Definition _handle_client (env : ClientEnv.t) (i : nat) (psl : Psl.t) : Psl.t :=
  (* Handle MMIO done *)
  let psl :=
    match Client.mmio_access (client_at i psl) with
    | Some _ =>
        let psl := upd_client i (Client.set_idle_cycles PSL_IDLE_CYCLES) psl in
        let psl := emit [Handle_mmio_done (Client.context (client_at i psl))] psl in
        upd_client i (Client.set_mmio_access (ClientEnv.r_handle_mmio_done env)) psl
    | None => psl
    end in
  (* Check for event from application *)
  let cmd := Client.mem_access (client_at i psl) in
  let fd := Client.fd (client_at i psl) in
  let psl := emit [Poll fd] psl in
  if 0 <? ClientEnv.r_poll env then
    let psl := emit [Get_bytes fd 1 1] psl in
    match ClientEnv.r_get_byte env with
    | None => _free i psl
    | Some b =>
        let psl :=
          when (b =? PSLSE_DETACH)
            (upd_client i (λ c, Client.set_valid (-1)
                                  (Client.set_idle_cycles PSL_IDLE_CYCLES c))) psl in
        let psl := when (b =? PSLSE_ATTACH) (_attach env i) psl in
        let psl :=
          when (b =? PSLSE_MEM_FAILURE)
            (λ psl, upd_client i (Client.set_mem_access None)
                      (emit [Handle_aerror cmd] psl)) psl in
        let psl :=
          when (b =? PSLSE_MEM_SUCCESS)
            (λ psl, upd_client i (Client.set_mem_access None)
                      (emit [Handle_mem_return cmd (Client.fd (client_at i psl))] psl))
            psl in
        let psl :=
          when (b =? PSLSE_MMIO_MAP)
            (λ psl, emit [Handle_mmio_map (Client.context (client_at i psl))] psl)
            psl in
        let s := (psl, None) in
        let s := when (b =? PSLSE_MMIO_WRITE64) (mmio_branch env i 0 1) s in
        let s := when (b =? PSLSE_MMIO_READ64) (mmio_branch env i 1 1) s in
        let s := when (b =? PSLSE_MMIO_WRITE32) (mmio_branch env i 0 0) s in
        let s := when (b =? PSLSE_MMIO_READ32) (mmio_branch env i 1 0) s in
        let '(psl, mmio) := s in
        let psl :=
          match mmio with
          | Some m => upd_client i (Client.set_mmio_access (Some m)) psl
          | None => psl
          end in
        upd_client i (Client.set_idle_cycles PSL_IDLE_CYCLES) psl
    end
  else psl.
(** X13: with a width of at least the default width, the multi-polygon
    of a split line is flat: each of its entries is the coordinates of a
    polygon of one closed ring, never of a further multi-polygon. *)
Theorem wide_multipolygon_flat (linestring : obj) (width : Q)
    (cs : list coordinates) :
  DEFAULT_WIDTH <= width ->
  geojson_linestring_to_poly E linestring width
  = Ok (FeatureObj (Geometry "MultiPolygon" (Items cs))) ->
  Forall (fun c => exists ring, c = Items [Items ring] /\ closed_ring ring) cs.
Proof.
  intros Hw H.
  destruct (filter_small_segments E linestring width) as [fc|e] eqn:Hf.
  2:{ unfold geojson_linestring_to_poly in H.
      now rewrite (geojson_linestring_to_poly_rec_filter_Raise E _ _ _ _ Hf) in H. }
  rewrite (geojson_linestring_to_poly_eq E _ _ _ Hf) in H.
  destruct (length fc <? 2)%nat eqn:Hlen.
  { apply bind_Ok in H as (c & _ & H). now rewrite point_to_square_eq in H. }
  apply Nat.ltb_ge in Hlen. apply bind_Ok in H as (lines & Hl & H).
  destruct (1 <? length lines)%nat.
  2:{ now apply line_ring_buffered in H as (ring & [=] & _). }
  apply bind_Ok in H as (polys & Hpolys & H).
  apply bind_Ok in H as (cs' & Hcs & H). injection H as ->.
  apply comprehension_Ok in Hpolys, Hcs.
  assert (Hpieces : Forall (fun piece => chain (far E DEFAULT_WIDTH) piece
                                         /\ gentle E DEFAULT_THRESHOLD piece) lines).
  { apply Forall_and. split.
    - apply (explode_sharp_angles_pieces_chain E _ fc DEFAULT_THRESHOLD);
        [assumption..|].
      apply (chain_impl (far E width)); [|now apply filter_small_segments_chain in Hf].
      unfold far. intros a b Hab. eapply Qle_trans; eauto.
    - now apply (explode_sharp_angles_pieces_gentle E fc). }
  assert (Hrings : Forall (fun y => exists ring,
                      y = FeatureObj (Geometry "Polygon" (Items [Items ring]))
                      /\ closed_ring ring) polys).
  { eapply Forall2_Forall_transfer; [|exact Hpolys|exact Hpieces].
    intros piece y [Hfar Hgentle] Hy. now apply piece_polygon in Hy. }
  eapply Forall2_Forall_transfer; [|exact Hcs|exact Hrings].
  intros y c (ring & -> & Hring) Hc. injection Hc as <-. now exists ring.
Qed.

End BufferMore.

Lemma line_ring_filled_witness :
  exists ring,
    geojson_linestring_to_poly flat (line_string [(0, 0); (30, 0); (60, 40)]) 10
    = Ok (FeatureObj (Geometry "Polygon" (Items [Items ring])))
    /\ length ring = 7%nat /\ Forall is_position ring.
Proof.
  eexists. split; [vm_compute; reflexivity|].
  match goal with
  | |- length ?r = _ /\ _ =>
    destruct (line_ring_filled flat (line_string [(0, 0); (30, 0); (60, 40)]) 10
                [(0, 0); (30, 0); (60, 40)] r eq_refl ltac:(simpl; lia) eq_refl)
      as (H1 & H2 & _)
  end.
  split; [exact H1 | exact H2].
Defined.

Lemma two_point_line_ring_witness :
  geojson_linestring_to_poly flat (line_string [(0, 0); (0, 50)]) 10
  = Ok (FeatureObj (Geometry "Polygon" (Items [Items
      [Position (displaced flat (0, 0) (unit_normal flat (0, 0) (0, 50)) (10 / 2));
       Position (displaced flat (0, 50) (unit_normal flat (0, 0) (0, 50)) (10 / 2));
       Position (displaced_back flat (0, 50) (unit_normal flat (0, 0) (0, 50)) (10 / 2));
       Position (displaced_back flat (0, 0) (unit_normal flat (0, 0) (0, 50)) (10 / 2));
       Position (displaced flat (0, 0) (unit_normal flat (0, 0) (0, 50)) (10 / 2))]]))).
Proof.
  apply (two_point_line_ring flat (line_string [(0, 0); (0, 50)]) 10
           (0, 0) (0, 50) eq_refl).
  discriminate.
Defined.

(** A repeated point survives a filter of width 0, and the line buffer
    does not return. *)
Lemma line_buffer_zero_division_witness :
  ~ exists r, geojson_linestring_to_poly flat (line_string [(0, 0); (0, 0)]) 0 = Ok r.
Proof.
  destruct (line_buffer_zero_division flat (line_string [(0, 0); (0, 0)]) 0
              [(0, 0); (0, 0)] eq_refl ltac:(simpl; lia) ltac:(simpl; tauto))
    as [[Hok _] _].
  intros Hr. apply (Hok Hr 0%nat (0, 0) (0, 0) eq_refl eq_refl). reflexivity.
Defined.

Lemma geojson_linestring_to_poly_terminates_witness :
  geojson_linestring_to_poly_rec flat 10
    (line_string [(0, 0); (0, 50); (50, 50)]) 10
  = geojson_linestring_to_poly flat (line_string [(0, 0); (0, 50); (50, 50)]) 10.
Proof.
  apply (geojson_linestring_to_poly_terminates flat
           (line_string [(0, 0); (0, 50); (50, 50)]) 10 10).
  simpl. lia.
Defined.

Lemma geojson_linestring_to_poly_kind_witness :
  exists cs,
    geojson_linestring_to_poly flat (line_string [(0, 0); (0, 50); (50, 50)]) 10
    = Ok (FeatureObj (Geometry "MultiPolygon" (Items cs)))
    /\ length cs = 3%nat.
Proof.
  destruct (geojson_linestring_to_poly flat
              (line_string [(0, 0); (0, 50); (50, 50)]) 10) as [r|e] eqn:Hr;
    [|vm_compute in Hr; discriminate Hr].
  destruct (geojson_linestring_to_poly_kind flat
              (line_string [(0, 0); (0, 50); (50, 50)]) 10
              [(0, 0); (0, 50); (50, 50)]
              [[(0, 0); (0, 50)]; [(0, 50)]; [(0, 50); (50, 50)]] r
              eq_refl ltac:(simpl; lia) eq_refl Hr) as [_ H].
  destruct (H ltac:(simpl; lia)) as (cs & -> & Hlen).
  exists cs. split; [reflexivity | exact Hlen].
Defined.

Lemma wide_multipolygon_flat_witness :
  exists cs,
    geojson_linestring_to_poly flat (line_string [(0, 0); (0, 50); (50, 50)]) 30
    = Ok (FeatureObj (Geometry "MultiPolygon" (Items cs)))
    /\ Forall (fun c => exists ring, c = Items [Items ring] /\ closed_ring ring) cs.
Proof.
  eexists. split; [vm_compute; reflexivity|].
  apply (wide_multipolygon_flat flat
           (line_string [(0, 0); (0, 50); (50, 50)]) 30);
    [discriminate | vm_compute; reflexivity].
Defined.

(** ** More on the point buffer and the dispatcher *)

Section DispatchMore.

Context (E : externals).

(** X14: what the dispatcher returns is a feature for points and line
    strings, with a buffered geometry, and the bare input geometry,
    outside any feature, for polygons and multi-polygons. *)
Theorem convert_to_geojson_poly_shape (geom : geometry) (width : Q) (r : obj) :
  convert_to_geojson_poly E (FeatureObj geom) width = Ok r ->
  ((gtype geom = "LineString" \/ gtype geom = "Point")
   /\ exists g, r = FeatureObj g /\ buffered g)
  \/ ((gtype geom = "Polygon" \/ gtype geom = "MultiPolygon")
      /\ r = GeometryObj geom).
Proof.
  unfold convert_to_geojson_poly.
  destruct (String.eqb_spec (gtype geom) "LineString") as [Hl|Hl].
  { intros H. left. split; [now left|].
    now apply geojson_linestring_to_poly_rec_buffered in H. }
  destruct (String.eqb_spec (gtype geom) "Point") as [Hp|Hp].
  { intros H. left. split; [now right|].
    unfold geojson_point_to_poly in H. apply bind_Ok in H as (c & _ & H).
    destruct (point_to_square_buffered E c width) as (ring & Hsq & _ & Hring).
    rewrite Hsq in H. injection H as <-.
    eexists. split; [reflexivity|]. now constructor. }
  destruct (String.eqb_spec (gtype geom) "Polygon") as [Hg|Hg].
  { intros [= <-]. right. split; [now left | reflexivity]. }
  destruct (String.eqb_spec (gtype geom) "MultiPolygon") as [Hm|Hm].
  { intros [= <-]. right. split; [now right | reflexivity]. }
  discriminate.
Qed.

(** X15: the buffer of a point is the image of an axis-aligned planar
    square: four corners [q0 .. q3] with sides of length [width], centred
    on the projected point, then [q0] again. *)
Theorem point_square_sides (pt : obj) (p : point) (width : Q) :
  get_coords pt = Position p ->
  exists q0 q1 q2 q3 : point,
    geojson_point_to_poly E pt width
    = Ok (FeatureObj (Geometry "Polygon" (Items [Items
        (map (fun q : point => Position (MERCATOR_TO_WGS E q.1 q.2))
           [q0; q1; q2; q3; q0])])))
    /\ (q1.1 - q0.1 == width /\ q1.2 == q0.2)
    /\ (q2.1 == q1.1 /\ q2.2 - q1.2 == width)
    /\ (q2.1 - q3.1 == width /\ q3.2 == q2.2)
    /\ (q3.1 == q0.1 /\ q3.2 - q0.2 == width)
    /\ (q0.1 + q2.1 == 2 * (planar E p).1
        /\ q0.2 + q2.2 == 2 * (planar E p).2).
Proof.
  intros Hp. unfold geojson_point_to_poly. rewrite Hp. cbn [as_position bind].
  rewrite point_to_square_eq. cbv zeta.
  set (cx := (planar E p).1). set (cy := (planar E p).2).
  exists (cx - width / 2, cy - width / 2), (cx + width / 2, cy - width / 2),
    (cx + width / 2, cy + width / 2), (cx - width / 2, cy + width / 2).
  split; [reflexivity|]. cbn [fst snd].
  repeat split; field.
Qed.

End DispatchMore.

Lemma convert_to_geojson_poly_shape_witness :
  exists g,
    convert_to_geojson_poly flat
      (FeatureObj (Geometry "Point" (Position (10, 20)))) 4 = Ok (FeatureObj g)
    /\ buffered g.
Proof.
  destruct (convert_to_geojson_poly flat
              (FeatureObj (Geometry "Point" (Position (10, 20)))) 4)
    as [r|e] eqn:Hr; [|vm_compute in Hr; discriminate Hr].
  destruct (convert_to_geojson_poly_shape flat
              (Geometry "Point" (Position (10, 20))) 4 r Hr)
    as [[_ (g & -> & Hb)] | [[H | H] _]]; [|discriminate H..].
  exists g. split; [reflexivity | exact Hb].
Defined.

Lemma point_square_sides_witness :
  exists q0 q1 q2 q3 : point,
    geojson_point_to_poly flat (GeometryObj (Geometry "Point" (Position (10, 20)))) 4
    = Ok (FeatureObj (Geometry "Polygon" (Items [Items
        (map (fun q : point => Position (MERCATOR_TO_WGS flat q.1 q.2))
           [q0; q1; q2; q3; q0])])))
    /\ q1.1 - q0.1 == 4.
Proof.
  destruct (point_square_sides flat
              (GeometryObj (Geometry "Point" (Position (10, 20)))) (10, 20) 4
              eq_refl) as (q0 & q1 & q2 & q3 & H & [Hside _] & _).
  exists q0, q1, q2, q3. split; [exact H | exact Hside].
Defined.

- _Work task_: In the entries above, one line contains "split; [now left|]." and another contains "unfold geojson_point_to_poly in". Reproduce exactly those two lines and the lines between them, nothing else.

- _Final answer_:
  { intros H. left. split; [now left|].
    now apply geojson_linestring_to_poly_rec_buffered in H. }
  destruct (String.eqb_spec (gtype geom) "Point") as [Hp|Hp].
  { intros H. left. split; [now right|].
    unfold geojson_point_to_poly in H. apply bind_Ok in H as (c & _ & H).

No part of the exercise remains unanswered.